### Data extract

(** Waiting to be rescheduled after the time limit. *)
Lemma kept_check tr ts o q i c t expired r :
  inv n init tr (ts, o) q -> ts !! i = Some (c, WCheck t) -> sys_semaphore_wait i expired (WCheck t) o = Some r -> kept tr ts i c r q.
Proof.
  intros I Hi. destruct (known _ _ _ _ _ _ _ I Hi) as (Hc & _ & Hs & _ & Hd & Hv & Hm & _).
  destruct c; try discriminate. intros [= <-]. pose proof (cpu_there _ _ _ _ _ _ I Hi) as [cpu Ecpu].
  cbn in Hs. rewrite !(flag_at _ _ _ _ Ecpu) in Hs.
  assert (alter (with_signal false) i (cpus o) !! i = Some (with_signal false cpu)) as Ea by (rewrite lookup_alter_eq, Ecpu; reflexivity).
  cbn [cpus with_cpu with_queue]. rewrite !(flag_at _ _ _ _ Ea). cbn [stopped suspend with_signal].
  destruct (stopped cpu) eqn:Est; [|destruct (suspend cpu) eqn:Esu].
  - eapply kept_cpu; [exact I|exact Hi|reflexivity..|exact Ecpu|auto|reflexivity|exact Logic.I| |reflexivity|congruence].
    cbn. rewrite !flag_insert. auto.
  - replace (with_cpu i awake (with_cpu i (with_signal false) o)) with (with_cpu i (fun c => awake (with_signal false c)) o)
      by (unfold with_cpu, with_queue; cbn; rewrite alter_alter_eq; reflexivity).
    eapply kept_cpu; [exact I|exact Hi|reflexivity..|exact Ecpu|auto|reflexivity|exact Logic.I| |reflexivity|reflexivity].
    cbn. rewrite !flag_insert. cbn. rewrite Esu. auto.
  - eapply kept_cpu; [exact I|exact Hi|reflexivity..|exact Ecpu|auto|reflexivity|exact Logic.I| |reflexivity|reflexivity].
    cbn. unfold runs. rewrite !flag_insert. cbn. destruct Hs as [Hs|Hs]; [congruence|]. auto.
Qed.

(** A step under the mutex that keeps the queue. *)
Lemma kept_same tr ts o q i c p p' o' es :
  inv n init tr (ts, o) q -> ts !! i = Some (c, p) -> holds p = true \/ mutex o = None ->
  mutex o' = (if holds p' then Some i else None) -> max o' = max o -> sq o' = sq o ->
  (cpus o' = cpus o \/ cpus o' = alter with_again i (cpus o)) ->
  pending p = [] -> pending p' = [] ->
  Z.max 0 (- val o') = Z.of_nat (length q) + ahead p' -> val o' <= max o ->
  (scanned p' = true -> forall j, j ∈ q -> flag again (cpus o') j = false) ->
  (idm_readers o' + (if in_idm p then 1 else 0) = idm_readers o + (if in_idm p' then 1 else 0))%nat ->
  (exists_id o' = false -> 0 <= val o' /\ idm_readers o' = 0%nat) ->
  at_call c p' = true -> args_ok o' p' -> flags_ok q [] (cpus o') i p' ->
  (forall j, Token j ∈ es -> j = i) ->
  (let l := map Did es ++ returned result i (c, p') in
   posted l = Z.of_nat (tally is_token l) + Z.max 0 (val o') - Z.max 0 (val o) + to_wake p' - to_wake p /\
   (flag stopped (cpus o) i = false -> (tally (is_token_of i) l + owed q i p = tally (is_success i) l + owed q i p')%nat)) ->
  kept tr ts i c (p', o', es) q.
Proof.
  intros I Hi Hc Em Ex Es Hcp Ep Ep' Hb Hmax Hscan Hidm Hdead Hcall Hargs Hfl Hes [Hpost Hown].
  unfold kept. eapply inv_same; try eassumption.
  - destruct Hcp as [->| ->]; [reflexivity|apply dom_alter_L].
  - intros j. destruct Hcp as [->| ->]; [reflexivity|apply next_with_cpu; reflexivity].
  - intros j Hj. destruct Hcp as [->| ->]; [reflexivity|apply lookup_alter_ne; congruence].
  - intros Hs. enough (flag stopped (cpus o) i = false) as H by auto. revert Hs. destruct Hcp as [->| ->]; [auto|].
    unfold flag. rewrite lookup_alter_eq. destruct (cpus o !! i); auto.
  - apply others_quiet, Hes.
Qed.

### Task details
From the data above, output only the lines between the line containing "assert (alter (with_signal" and the line containing "destruct (stopped cpu)", inclusive, exactly as written.

### Response to this task
  assert (alter (with_signal false) i (cpus o) !! i = Some (with_signal false cpu)) as Ea by (rewrite lookup_alter_eq, Ecpu; reflexivity).
  cbn [cpus with_cpu with_queue]. rewrite !(flag_at _ _ _ _ Ea). cbn [stopped suspend with_signal].
  destruct (stopped cpu) eqn:Est; [|destruct (suspend cpu) eqn:Esu].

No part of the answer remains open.